Russia is responding with an economic restructuring effort of its own, nationalising assets of Western companies abandoning the country and looking east to China for new energy export markets.
It follows earlier moves to hike rates and ban foreign currencies leaving the country, steps that were taken to prevent a run on domestic banks.
And after playing defence last week, the Kremlin unveiled its first major salvo in the financial war on Friday (Australian time), placing export bans on more than 200 products to 48 nations.
Russia has stopped short of imposing sanctions on energy exports and has instead focused on a ream of other industries such as agricultural, medical and telecommunications products.
Professor Harcourt expects the impacts of these bans to be minimal, especially for Australia, which only trades with Russia across the kangaroo meat and vodka industries.

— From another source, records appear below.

Lemma scanPixelAll_inv st x y :
  0 ≤ x < W → 0 ≤ y < H → inv st →
  let st' := scanPixelAll W H binary y st x in
  inv st' ∧ grows st st'
  ∧ (fg (mkPoint x y) → mkPoint x y ∈ concat st'.2).
Proof.
  intros Hx Hy Hinv. pose proof Hinv as (Hl & Hmk & Hnd & Hcomp).
  set (p := mkPoint x y). assert (inB p) as Hp by done.
  assert (0 ≤ idx W x y < W * H) as Hc by (by apply idx_range).
  unfold scanPixelAll. fold p.
  destruct (is1 (aget binary (idx W x y))) eqn:H1; simpl.
  - assert (fg p) as Hfp.
    { split; [done|]. simpl. unfold is1 in H1.
      destruct (aget binary (idx W x y)); [|done].
      apply Z.eqb_eq in H1. by subst. }
    destruct (falsy (aget st.1 (idx W x y))) eqn:Hf.
    + assert (¬ mk st.1 p) as Hnm by (unfold marked, p; simpl; congruence).
      assert (fillInv W H binary st.1 p (aset st.1 (idx W x y) 1) [p] []) as Hfi.
      { change (idx W x y) with (cell p). split_and!.
        - by rewrite length_aset.
        - intros r Hr. rewrite list_elem_of_singleton.
          destruct (decide (r = p)) as [->|Hne].
          + split; [auto|]. intros _. by apply (marked_aset_same st.1 p).
          + rewrite (marked_aset_other st.1 r p) by done.
            split; [auto|]. intros [?|[Hn|?]]; [done| |done]. by apply elem_of_nil in Hn.
        - simpl. apply NoDup_singleton.
        - simpl. intros r ->%list_elem_of_singleton. split_and!; [done|apply rtc_refl|done].
        - intros r q Hr. by apply elem_of_nil in Hr.
        - simpl. by apply list_elem_of_singleton. }
      destruct (floodFill_terminates st.1 p (length st.1) _ _ _ Hfi)
        as (vis' & blob' & E & Hfi').
      { cbn [length]. pose proof (zeros_insert st.1 (Z.to_nat (idx W x y))) as Hz.
        rewrite aset_nonneg by lia.
        assert (st.1 !! Z.to_nat (idx W x y) = Some 0) as Hs.
        { rewrite <- aget_nonneg by lia. apply falsy_true_Some; [lia|done]. }
        specialize (Hz Hs). pose proof (zeros_le st.1). lia. }
      rewrite E. cbn [fst snd].
      pose proof (λ q, fill_component st.1 p vis' blob' q
                    (λ r s, scanInv_closed st r s Hinv) Hfi') as Hblob.
      destruct Hfi' as (Hl' & Hmk' & Hnd' & Hin' & _ & Hseed').
      rewrite app_nil_r in *.
      split_and!.
      * split_and!; cbn [fst snd].
        -- done.
        -- intros r Hr. rewrite Hmk' by done. rewrite Hmk by done.
           rewrite concat_app, elem_of_app. simpl. rewrite app_nil_r.
           split; [intros [?|[?|Hn]]; auto; by apply elem_of_nil in Hn|tauto].
        -- rewrite concat_app. simpl. rewrite app_nil_r.
           apply NoDup_app. split_and!; [done| |done].
           intros r Hr Hr'. destruct (Hin' r Hr') as (Hfr & _ & Hn).
           apply Hn, Hmk; [by apply fg_inB|done].
        -- intros b r q [Hb| ->%list_elem_of_singleton]%elem_of_app Hr.
           ++ by apply Hcomp.
           ++ destruct (Hin' r Hr) as (Hfr & Hcr & _). split; [done|].
              rewrite Hblob. split; intros Hq.
              ** etrans; [|exact Hq]. by apply connected_sym.
              ** etrans; [exact Hcr|exact Hq].
      * by eexists.
      * intros _. rewrite concat_app, elem_of_app. right. simpl.
        by rewrite app_nil_r.
    + split_and!; [done|apply grows_refl|]. intros _.
      apply Hmk; [done|]. unfold marked. done.
  - split_and!; [done|apply grows_refl|].
    intros [_ E]. simpl in E. rewrite E in H1. done.
Qed.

Russia takes ‘massive’ economic hit
Curtin University associate professor Alexey Muraviev said the scope and severity of sanctions on Russia have surprised the Kremlin, inflicting a “massive hit” to its economy.
A plunge in the value of the Russian rouble against the US dollar and the euro has been one of the most significant impacts of the financial war on Moscow so far.

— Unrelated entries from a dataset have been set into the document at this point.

(** A call without arguments flushes: what is buffered goes out in one
    execute and the buffer is empty afterwards; with nothing buffered,
    nothing is executed. *)
Theorem bulk_flush_call (s : stmt arg) (w : W) :
  bulk s = true ->
  ExecContext s w []
  = if numBulk s =? 0
    then (mkStmt true false (many s) (bulkSize s) (numBulk s) (nvargs s), w, noRows)
    else (mkStmt true false (many s) (bulkSize s) 0 [],
          fst (exec w (nvargs s)), snd (exec w (nvargs s))).
Proof.
  intros Hb. unfold ExecContext, Stmt.ExecContext. rewrite Hb.
  cbn [List.length Z.of_nat Z.eqb negb andb]. unfold execBulk.
  cbn [bulk Stmt.flush many bulkSize numBulk nvargs negb orb].
  destruct (numBulk s =? 0); [reflexivity|].
  destruct (exec w (nvargs s)). reflexivity.
Qed.

(** In bulk mode a call with arguments, but not one for each field, is
    refused: nothing is buffered and nothing is executed. *)
Theorem bulk_wrong_count (s : stmt arg) (w : W) (args : list arg) :
  bulk s = true -> args <> [] -> len arg args <> numField ->
  ExecContext s w args
  = (mkStmt true false (many s) (bulkSize s) (numBulk s) (nvargs s), w,
     Ret (None, Some (invalidNumberOfArguments numField (len arg args)))).
Proof.
  intros Hb Hne Hlen. unfold ExecContext, Stmt.ExecContext. rewrite Hb.
  fold (len arg args).
  destruct (Z.eqb_spec (len arg args) 0) as [E|_].
  - destruct args; [contradiction | unfold len in E; cbn in E; lia].
  - destruct (Z.eqb_spec (len arg args) numField); [contradiction|].
    reflexivity.
Qed.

It threatens to spark an untenable inflation spike, with Kremlin leaders this week conceding the financial war is having a big economic impact.
Inflation has risen 2.2 per cent over the past week alone, and there’s now speculation Russia may default on its debts.
But efforts to ensure financial stability in Russia to prevent anything like a financial meltdown appear to be working, making it unlikely the financial war will deter Moscow’s war, Professor Muraviev said.
“It’s an economic shock and awe campaign,” he said. “But if it was supposed to achieve an immediate effect on the war, I think it was certainly a miscalculation.”
“Putin and the Kremlin haven’t changed their minds in regards to Ukraine.”
Russia’s currency has begun to stabilise against the US dollar and euro over the past few days, signalling Moscow’s effort is having an impact.
Support from China is proving crucial, with eastern buyers stepping in to purchase Russian oil last week, while on Friday Beijing agreed to double trading volumes between its currency and the rouble, it was reported.
‘Remain calm’
Professor Harcourt said Russia still thinks it has enough financial reserves to get through sanctions in the medium term, a belief that’s now being tested in real time.
“Sanctions are going to make the cost of military conflict higher, but this is very emotional for Putin,” he said.
“The Soviet Union was creaky and industrially protectionist, but it still kept going.”
Even if the financial war doesn’t spark an implosion of Russia’s economy, there are still risks for the global economic order in this massive decoupling of west and east, Professor Harcourt said.
Though unlikely, he said that if a trade war expands and creates a recession in Europe, then the resulting financial panic could trigger economic pain in Asia and Australia as well.
“The financial flows and the market psychology is the concern,” Professor Harcourt said.
Further, Professor Muraviev said the imposition of a NATO-supported no-fly zone over Ukraine could expand the conflict into a broader European war, which may lead to economic devastation.
The US and Europe are reluctant to approach such a threshold, though, and Professor Harcourt doesn’t think Australians should start panicking.
“For Australians, remain calm – I would expect to pay more for petrol, but there isn’t much else in this that should be worse than that,” he said.